# This is the first time I've spoken Hungarian



## Redfandango

Hi everyone

I'm new to the forum. I have just started learning Hungarian and am going to try out what I have learned to speak with someone next week. I was wondering though if someone could tell me how to say "this is the first time I've spoken Hungarian" as I would like to begin the conversation by making that clear. Would someone be able to help me with that?

I've made an attempt to translate the sentence myself but have probably got it completely wrong. I have translated the sentence as "most beszélek először magyarul."

Any help is much appreciated,


Red


----------



## AndrasBP

Welcome to the forum!😃



Redfandango said:


> I've made an attempt to translate the sentence myself but have probably got it completely wrong. I have translated the sentence as "most beszélek először magyarul."


It isn't wrong, far from it.
It's correct and perfectly idiomatic!


----------



## Redfandango

AndrasBP said:


> Welcome to the forum!😃
> 
> 
> It isn't wrong, far from it.
> It's correct and perfectly idiomatic!


Thank you, Andras! I can't believe I got it right.

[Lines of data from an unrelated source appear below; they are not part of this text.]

(** Verification of the tutorial notebooks of tf-agents-tutorials:
    the toy card-game environment [CardGameEnv], the [PyEnvironment] class
    written out in the environments notebook, the replay-buffer abstraction,
    and the data collection and training loop of the DQN notebook. *)

From Stdlib Require Import ZArith QArith Lia String.
From stdpp Require Import base list.

(* ===================================================================== *)
(** * CardGameEnv (the custom Python environment of the notebook)        *)
(* ===================================================================== *)

Module CardGame.

Local Open Scope Z_scope.

(** Fields of the Python object: [self._state], [self._episode_ended]. *)
Record CardGameEnv := mkEnv {
  _state : Z;
  _episode_ended : bool
}.

(** [ts.StepType]. *)
Inductive StepType := FIRST | MID | LAST.

(** [ts.TimeStep]; rewards and discounts are float32 in the library, the
    values involved here (small integers, 0.0, 1.0) are exact, so Q. *)
Record TimeStep := mkTimeStep {
  step_type : StepType;
  reward : Q;
  discount : Q;
  observation : list Z
}.

(** [ts.restart], [ts.termination], [ts.transition]. *)
Definition restart (obs : list Z) : TimeStep :=
  mkTimeStep FIRST 0%Q 1%Q obs.
Definition termination (obs : list Z) (r : Q) : TimeStep :=
  mkTimeStep LAST r 0%Q obs.
Definition transition (obs : list Z) (r d : Q) : TimeStep :=
  mkTimeStep MID r d obs.

(** Python exceptions raised by the environment. *)
Inductive exn := ValueError (msg : string).

(** A state-and-exception monad over the environment object: a raised
    exception keeps the object as it was at the point of the raise. *)
Definition M (A : Type) := CardGameEnv -> CardGameEnv * (exn + A).

Definition ret {A} (a : A) : M A := fun e => (e, inr a).
Definition bind {A B} (c : M A) (k : A -> M B) : M B :=
  fun e => match c e with
           | (e', inl x) => (e', inl x)
           | (e', inr a) => k a e'
           end.
Definition raise {A} (x : exn) : M A := fun e => (e, inl x).
Definition get : M CardGameEnv := fun e => (e, inr e).
Definition put (e' : CardGameEnv) : M unit := fun _ => (e', inr tt).

Local Notation "x <-- c ;; k" := (bind c (fun x => k))
  (at level 100, c at next level, right associativity).
Local Notation "c ;;; k" := (bind c (fun _ => k))
  (at level 100, right associativity).

Definition set_state (s : Z) : M unit :=
  e <-- get ;; put (mkEnv s (_episode_ended e)).
Definition set_episode_ended (b : bool) : M unit :=
  e <-- get ;; put (mkEnv (_state e) b).

(** [np.random.randint(lo, hi)]: a uniform integer in [lo, hi), drawn from
    the random source value [draw]. *)
Definition randint (lo hi : Z) (draw : nat) : Z :=
  lo + Z.of_nat draw mod (hi - lo).

(** [__init__] *)
Definition init : CardGameEnv := mkEnv 0 false.

(** [_reset] *)
Definition _reset : M TimeStep :=
  set_state 0 ;;; set_episode_ended false ;;; e <-- get ;;
  ret (restart [_state e]).

(** [PyEnvironment.reset] delegates to [_reset]. *)
Definition reset : M TimeStep := _reset.

(** [_step(action)]; [draw] is the value of the random source consumed by
    [np.random.randint(1, 11)].  The observation
    [np.array([self._state], dtype=np.int32)] is kept as the sum itself,
    which it is while the sum stays below 2^31; past that numpy wraps or
    raises, and results about observations are stated below that bound. *)
Definition _step (draw : nat) (action : Z) : M TimeStep :=
  e <-- get ;;
  if _episode_ended e then reset else
  (if Z.eqb action 1 then set_episode_ended true
   else if Z.eqb action 0 then
     (let new_card := randint 1 11 draw in
      e1 <-- get ;; set_state (_state e1 + new_card))
   else raise (ValueError "`action` should be 0 or 1.")) ;;;
  e2 <-- get ;;
  if _episode_ended e2 || (21 <=? _state e2) then
    let r := if _state e2 <=? 21 then _state e2 - 21 else -21 in
    ret (termination [_state e2] (inject_Z r))
  else ret (transition [_state e2] 0%Q 1%Q).

(** A driver's sequence of calls on the environment: [_step] with the value
    of the random source and the action, or [_reset]. *)
Inductive call :=
  | CallStep (draw : nat) (action : Z)
  | CallReset.

Definition do_call (c : call) : M TimeStep :=
  match c with
  | CallStep draw action => _step draw action
  | CallReset => _reset
  end.

(** The calls in order; a raised exception stops the sequence. *)
Fixpoint run_calls (cs : list call) : M (list TimeStep) :=
  match cs with
  | [] => ret []
  | c :: cs' => t <-- do_call c ;; ts <-- run_calls cs' ;; ret (t :: ts)
  end.

End CardGame.

(* ===================================================================== *)
(** * Replay buffer                                                       *)
(* ===================================================================== *)

(** The notebook declares the [ReplayBuffer] interface ([data_spec],
    [capacity], [add_batch], [get_next], [as_dataset], [gather_all],
    [clear]) with empty bodies; the implementation used,
    [TFUniformReplayBuffer], is not part of the repository's source.
    Everything in this module is modelled from the spec. *)
Module ReplayBuffer.

(** Element types of tensors. *)
Inductive dtype := float32 | float64 | int32 | int64 | bool8.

Everyone keeps telling me that Hungarian is terribly hard but I can honestly say that, so far, all I have done is enjoyed learning it.

If I need help with a couple of other sentences I want to be able to say, should I ask on this same thread or should I make a new thread each time I check a translation?

Thanks again,


Red


----------



## AndrasBP

Redfandango said:


> If I need help with a couple of other sentences I want to be able to say, should I ask on this same thread or should I make a new thread each time I check a translation?


We're supposed to start a new thread each time.


----------



## Redfandango

AndrasBP said:


> We're supposed to start a new thread each time.


Ah, okay. Thanks for the heads up!


----------